ACTIVITY: Having found the line that contains "unfold verifyChain, loadChain. cbn [fst].", please retype only it and every line after it up to the end of the entries, exactly as written.

═══ ENTRIES PROVIDED

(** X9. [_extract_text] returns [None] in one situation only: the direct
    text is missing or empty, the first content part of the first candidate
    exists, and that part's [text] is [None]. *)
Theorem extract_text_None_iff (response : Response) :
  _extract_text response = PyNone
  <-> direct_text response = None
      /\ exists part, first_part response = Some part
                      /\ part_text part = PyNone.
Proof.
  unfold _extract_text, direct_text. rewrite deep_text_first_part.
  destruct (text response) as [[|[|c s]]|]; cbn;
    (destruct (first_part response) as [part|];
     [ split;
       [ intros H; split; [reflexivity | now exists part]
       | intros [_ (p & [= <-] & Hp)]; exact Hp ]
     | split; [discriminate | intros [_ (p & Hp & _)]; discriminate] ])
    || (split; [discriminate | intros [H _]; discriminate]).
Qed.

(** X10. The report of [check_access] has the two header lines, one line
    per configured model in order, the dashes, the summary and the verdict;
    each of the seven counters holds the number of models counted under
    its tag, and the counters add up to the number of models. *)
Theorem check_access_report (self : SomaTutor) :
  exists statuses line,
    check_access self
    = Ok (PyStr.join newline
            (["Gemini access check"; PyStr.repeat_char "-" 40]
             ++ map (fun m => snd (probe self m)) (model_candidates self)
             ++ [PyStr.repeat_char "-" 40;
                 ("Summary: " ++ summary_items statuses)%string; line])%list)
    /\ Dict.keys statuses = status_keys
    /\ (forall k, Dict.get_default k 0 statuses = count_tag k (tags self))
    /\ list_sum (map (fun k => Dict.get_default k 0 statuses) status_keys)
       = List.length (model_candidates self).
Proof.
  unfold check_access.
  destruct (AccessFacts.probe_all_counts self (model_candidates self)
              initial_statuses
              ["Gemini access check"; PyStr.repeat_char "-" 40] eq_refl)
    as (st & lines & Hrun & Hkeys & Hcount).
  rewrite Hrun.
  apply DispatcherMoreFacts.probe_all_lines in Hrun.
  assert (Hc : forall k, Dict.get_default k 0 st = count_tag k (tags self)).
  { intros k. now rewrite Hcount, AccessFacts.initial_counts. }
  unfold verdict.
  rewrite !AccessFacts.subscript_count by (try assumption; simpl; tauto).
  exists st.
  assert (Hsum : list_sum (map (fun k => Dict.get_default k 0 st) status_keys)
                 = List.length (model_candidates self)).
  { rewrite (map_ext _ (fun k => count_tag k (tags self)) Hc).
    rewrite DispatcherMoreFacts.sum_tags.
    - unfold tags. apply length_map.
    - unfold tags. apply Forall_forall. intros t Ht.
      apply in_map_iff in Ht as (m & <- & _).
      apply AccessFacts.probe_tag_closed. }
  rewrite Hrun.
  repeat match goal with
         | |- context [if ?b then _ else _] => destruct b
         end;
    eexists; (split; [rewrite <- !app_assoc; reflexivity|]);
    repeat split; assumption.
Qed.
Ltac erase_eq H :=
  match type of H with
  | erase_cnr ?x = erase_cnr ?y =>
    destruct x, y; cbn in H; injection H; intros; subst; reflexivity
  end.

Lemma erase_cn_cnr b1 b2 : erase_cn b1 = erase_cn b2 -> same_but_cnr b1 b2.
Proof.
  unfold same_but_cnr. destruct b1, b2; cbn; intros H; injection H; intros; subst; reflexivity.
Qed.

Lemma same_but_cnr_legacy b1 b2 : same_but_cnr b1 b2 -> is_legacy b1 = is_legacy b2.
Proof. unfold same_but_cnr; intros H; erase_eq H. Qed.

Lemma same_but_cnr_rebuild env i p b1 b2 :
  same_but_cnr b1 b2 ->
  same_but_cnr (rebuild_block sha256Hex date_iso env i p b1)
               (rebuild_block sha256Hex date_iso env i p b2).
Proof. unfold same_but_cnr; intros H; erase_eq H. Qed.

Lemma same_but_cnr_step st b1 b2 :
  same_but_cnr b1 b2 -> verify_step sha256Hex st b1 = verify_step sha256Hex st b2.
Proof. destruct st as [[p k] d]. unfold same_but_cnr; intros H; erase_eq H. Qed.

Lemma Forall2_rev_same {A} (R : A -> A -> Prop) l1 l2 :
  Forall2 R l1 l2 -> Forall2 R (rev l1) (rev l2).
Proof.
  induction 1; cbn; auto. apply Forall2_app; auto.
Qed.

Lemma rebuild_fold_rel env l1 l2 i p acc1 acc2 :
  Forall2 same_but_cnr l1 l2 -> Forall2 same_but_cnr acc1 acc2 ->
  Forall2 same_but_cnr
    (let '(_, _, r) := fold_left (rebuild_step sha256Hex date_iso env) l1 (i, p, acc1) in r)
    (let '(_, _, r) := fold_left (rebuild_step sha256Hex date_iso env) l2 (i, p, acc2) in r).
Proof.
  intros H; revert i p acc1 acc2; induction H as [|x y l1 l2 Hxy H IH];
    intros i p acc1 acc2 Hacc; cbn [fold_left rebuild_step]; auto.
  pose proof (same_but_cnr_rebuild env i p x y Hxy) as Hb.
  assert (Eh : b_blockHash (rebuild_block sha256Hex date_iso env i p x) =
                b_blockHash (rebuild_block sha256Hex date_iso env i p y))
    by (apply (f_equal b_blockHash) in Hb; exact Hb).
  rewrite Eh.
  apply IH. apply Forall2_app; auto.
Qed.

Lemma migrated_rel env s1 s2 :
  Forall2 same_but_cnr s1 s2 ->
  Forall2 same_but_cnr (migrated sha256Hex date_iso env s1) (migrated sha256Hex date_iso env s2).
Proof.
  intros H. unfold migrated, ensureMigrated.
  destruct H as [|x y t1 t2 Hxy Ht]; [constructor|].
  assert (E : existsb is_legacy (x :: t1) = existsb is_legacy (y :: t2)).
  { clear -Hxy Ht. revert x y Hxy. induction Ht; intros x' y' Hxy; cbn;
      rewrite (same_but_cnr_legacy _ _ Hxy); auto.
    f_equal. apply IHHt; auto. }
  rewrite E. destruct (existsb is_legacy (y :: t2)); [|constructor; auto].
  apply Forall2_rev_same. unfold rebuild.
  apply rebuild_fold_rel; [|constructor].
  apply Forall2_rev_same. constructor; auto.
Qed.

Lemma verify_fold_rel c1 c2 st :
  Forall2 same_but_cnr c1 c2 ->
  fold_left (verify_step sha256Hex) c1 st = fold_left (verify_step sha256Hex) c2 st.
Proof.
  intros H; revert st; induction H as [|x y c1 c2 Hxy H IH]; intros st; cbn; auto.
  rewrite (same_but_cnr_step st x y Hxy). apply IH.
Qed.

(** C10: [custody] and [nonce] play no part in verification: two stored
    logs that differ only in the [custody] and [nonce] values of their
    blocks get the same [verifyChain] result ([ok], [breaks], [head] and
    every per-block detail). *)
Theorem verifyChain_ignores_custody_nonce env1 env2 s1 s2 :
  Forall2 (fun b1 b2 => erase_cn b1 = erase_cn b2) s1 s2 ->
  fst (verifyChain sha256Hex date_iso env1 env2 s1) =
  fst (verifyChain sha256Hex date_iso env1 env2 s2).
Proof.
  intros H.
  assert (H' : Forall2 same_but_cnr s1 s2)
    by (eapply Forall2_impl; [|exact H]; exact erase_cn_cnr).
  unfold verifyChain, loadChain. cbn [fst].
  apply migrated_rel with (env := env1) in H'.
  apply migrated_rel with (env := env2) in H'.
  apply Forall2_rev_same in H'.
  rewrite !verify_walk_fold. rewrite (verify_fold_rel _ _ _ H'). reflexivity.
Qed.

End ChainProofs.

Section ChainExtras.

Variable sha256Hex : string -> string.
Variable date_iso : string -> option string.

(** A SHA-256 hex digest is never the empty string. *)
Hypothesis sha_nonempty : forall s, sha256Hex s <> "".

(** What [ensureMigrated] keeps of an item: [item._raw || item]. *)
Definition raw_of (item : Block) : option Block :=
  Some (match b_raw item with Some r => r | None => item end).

══════

WRITTEN RESPONSE:
  unfold verifyChain, loadChain. cbn [fst].
  apply migrated_rel with (env := env1) in H'.
  apply migrated_rel with (env := env2) in H'.
  apply Forall2_rev_same in H'.
  rewrite !verify_walk_fold. rewrite (verify_fold_rel _ _ _ H'). reflexivity.
Qed.

End ChainProofs.

Section ChainExtras.

Variable sha256Hex : string -> string.
Variable date_iso : string -> option string.

(** A SHA-256 hex digest is never the empty string. *)
Hypothesis sha_nonempty : forall s, sha256Hex s <> "".

(** What [ensureMigrated] keeps of an item: [item._raw || item]. *)
Definition raw_of (item : Block) : option Block :=
  Some (match b_raw item with Some r => r | None => item end).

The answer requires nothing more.